The dogmatic and intransigent nature of religion becomes evident in the case of Islam, because the societies where Islam has put down roots have not undergone the secularization that, in the West, separated religion from the state and privatized it (made it an individual right rather than a public duty), obliging religion to adapt to its new circumstances, or rather, to confine itself to activities that were ever more private and less public. But it is supremely naïve to conclude from this that if the Church were to recover the temporal powers it has lost in modern democratic societies, those societies would still be as free and open as they are now. I invite optimists who believe such a thing, like my esteemed Paul Johnson, to have a look at those Third World societies where the Catholic Church still has the power to sway the making of laws and the government of society, and see what is happening there vis-à-vis film censorship, divorce, and birth control, so that they understand that when Catholicism is in the position to impose its truths, it doesn’t hesitate to do so any way it can, and not only on the faithful but also on all the nonbelievers within its reach.

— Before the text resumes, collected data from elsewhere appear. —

(* ===== verification/RedisConn.v ===== *)
(** * Redis connections of the recorder
      (src/trafficRecorder/trafficRecorder/redis_connect.cpp, redis_connect.h)

    [RedisConnect] owns a hiredis context: it connects and authenticates on first
    use, sends a command, reconnects once when the server has closed the
    connection, and drops the context when a command has no reply.

    hiredis is not part of the program: [Hiredis] holds the functions the class
    calls, over a state [W] of the library and the servers, and [HiredisDoc] what
    its documentation says of the replies.  Contexts and connection objects live on
    heaps of their own, so that a use after [redisFree] is a fault. *)

From S2P Require Import Prelude Triple Recorder.
From stdpp Require Import base gmap list strings.
From Stdlib Require Import ZArith Lia.
Import Triple.

Open Scope Z_scope.

Module RedisConn.

(** The constants of hiredis are those of the recorder's handlers. *)
Abbreviation REDIS_REPLY_STRING := Recorder.REDIS_REPLY_STRING.
Abbreviation REDIS_REPLY_ARRAY := Recorder.REDIS_REPLY_ARRAY.
Abbreviation REDIS_REPLY_INTEGER := Recorder.REDIS_REPLY_INTEGER.
Abbreviation REDIS_REPLY_NIL := Recorder.REDIS_REPLY_NIL.
Abbreviation REDIS_REPLY_STATUS := Recorder.REDIS_REPLY_STATUS.
Abbreviation REDIS_REPLY_ERROR := Recorder.REDIS_REPLY_ERROR.

Definition REDIS_OK : Z := 0.
Definition REDIS_ERR_EOF : Z := 3.

(** [redisReply] of hiredis, with the elements of arrays; [str] is null for the
    types without a string, and its length is [len]. *)
Inductive reply := MkRep (rtype : Z) (integer : Z) (str : option bytes) (element : list (option reply)).

Definition rtype (r : reply) : Z := let 'MkRep t _ _ _ := r in t.
Definition integer (r : reply) : Z := let 'MkRep _ i _ _ := r in i.
Definition str (r : reply) : option bytes := let 'MkRep _ _ s _ := r in s.
Definition element (r : reply) : list (option reply) := let 'MkRep _ _ _ e := r in e.

Definition redisContext : Type := Z * bytes.     (* err, errstr *)

(** The functions of hiredis the class calls.  The pointer names the context. *)
Class Hiredis (W : Type) := {
  redisConnect : positive → bytes → Z → W → option redisContext * W;
  redisConnectWithTimeout : positive → bytes → Z → Z → W → option redisContext * W;
  redisSetTimeout : positive → Z → W → W;
  redisvCommand : positive → bytes → W → option reply * redisContext * W;
  redisReconnect : positive → W → Z * redisContext * W;
  redisAppendCommand : positive → bytes → W → W;
  redisGetReply : positive → W → option reply * redisContext * W;
  redisClose : positive → W → W
}.

Record RedisConnect := MkRC {
  host_ip_ : bytes;
  port_ : Z;
  passwd_ : bytes;
  timeout_ : Z;
  redis_ctx_ : option positive;
  b_connect_ : bool
}.

#[export] Instance eta_RC : Eta RedisConnect := fun r =>
  MkRC (host_ip_ r) (port_ r) (passwd_ r) (timeout_ r) (redis_ctx_ r) (b_connect_ r).

(** [RedisConnect::RedisConnect] followed by [init]. *)
Definition RedisConnect_init (host_ip : bytes) (port : Z) (passwd : bytes) (timeout : Z) : RedisConnect :=
  MkRC host_ip port passwd timeout None false.

Record rstate (W : Type) := MkR {
  net : W;
  ctxs : gmap positive redisContext;
  objs : gmap positive RedisConnect
}.
Arguments MkR {W} _ _ _.
Arguments net {W} _.
Arguments ctxs {W} _.
Arguments objs {W} _.

(** [strcasecmp(s, t) == 0] *)
Definition strcaseeq (s t : bytes) : bool := bool_decide (tolower <$> cstr s = tolower <$> cstr t).

(** [strtoull(s, NULL, 10)] *)
Definition strtoull (s : bytes) : Z :=
  let v := dec_value (cstr s) in if 2 ^ 64 <=? Z.abs v then 2 ^ 64 - 1 else u64 v.

Definition set_net {W} (w : W) (s : rstate W) : rstate W := MkR w (ctxs s) (objs s).
Definition set_ctxs {W} (f : gmap positive redisContext → gmap positive redisContext) (s : rstate W) :=
  MkR (net s) (f (ctxs s)) (objs s).
Definition set_objs {W} (f : gmap positive RedisConnect → gmap positive RedisConnect) (s : rstate W) :=
  MkR (net s) (ctxs s) (f (objs s)).

Section Connection.
Context {W : Type} {HR : Hiredis W}.

Abbreviation R := (M (rstate W)).

(** A call of hiredis. *)
Definition act {A} (f : rstate W → result (A * rstate W)) : R A := f.

Definition this (p : positive) : R RedisConnect := fun s =>
  match objs s !! p with Some c => Ok (c, s) | None => Bad UseAfterFree end.

Definition set_this (p : positive) (f : RedisConnect → RedisConnect) : R unit :=
  modify (set_objs (alter f p)).

(** A context handed to hiredis is read: it must be a context not yet freed. *)
Definition deref_ctx (o : option positive) : R positive := fun s =>
  match o with
  | None => Bad NullDeref
  | Some k => match ctxs s !! k with Some _ => Ok (k, s) | None => Bad UseAfterFree end
  end.

(** [redisFree]: nothing for a null pointer. *)
Definition redisFree (o : option positive) : R unit :=
  match o with
  | None => mret tt
  | Some _ =>
    k ← deref_ctx o;
    modify (fun s => set_ctxs (delete k) (set_net (redisClose k (net s)) s))
  end.

(** [redisCommand], [redisvCommand] *)
Definition command (o : option positive) (cmd : bytes) : R (option reply) :=
  k ← deref_ctx o;
  act (fun s =>
    let '(r, cx, w) := redisvCommand k cmd (net s) in
    Ok (r, set_ctxs (insert k cx) (set_net w s))).

Definition connect_with_timeout (host_ip : bytes) (port timeout : Z) : R (option positive) := fun s =>
  let k := fresh (dom (ctxs s)) in
  let '(context, w) := if negb (timeout =? 0) then redisConnectWithTimeout k host_ip port timeout (net s)
                       else redisConnect k host_ip port (net s) in
  let s := set_net w s in
  match context with
  | None => Ok (None, s)
  | Some cx =>
    let s := set_ctxs (insert k cx) s in
    if negb (cx.1 =? 0) then (redisFree (Some k);; mret None) s else Ok (Some k, s)
  end.

(** The string of a reply that is read as a C string. *)
Definition reply_str (r : reply) : R bytes := nonnull (str r).

Definition auth (p : positive) (passwd : bytes) : R bool :=
  c ← this p;
  reply ← command (redis_ctx_ c) (bs "AUTH " ++ passwd);
  match reply with
  | None => mret false
  | Some r =>
    s ← reply_str r;
    mret (strcaseeq s (bs "OK") || strcaseeq s (bs "ERR Client sent AUTH, but no password is set"))
  end.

That is why a democratic society, if it wants to continue as such, not only must guarantee freedom of worship and nourish in its bosom an intense religious life but also must take care that the Church—any church—not transgress the bounds of its proper sphere, which is the private. It must also be kept from infiltrating the state and imposing its particular convictions on the whole of society, something that can only be done by violating the freedom of nonbelievers. The presence of a cross or crucifix in a public school is as abusive toward those who aren’t Christian as the imposition of the Islamic veil would be in a class where there are Christian and Buddhist children as well as Muslim ones, or the Jewish kippah in a Mormon seminary. Since there is no way to observe everyone’s beliefs at once, the state’s policy can only be neutrality. The judges of the Constitutional Court of Karlsruhe have done what they should, and their ruling does them honor.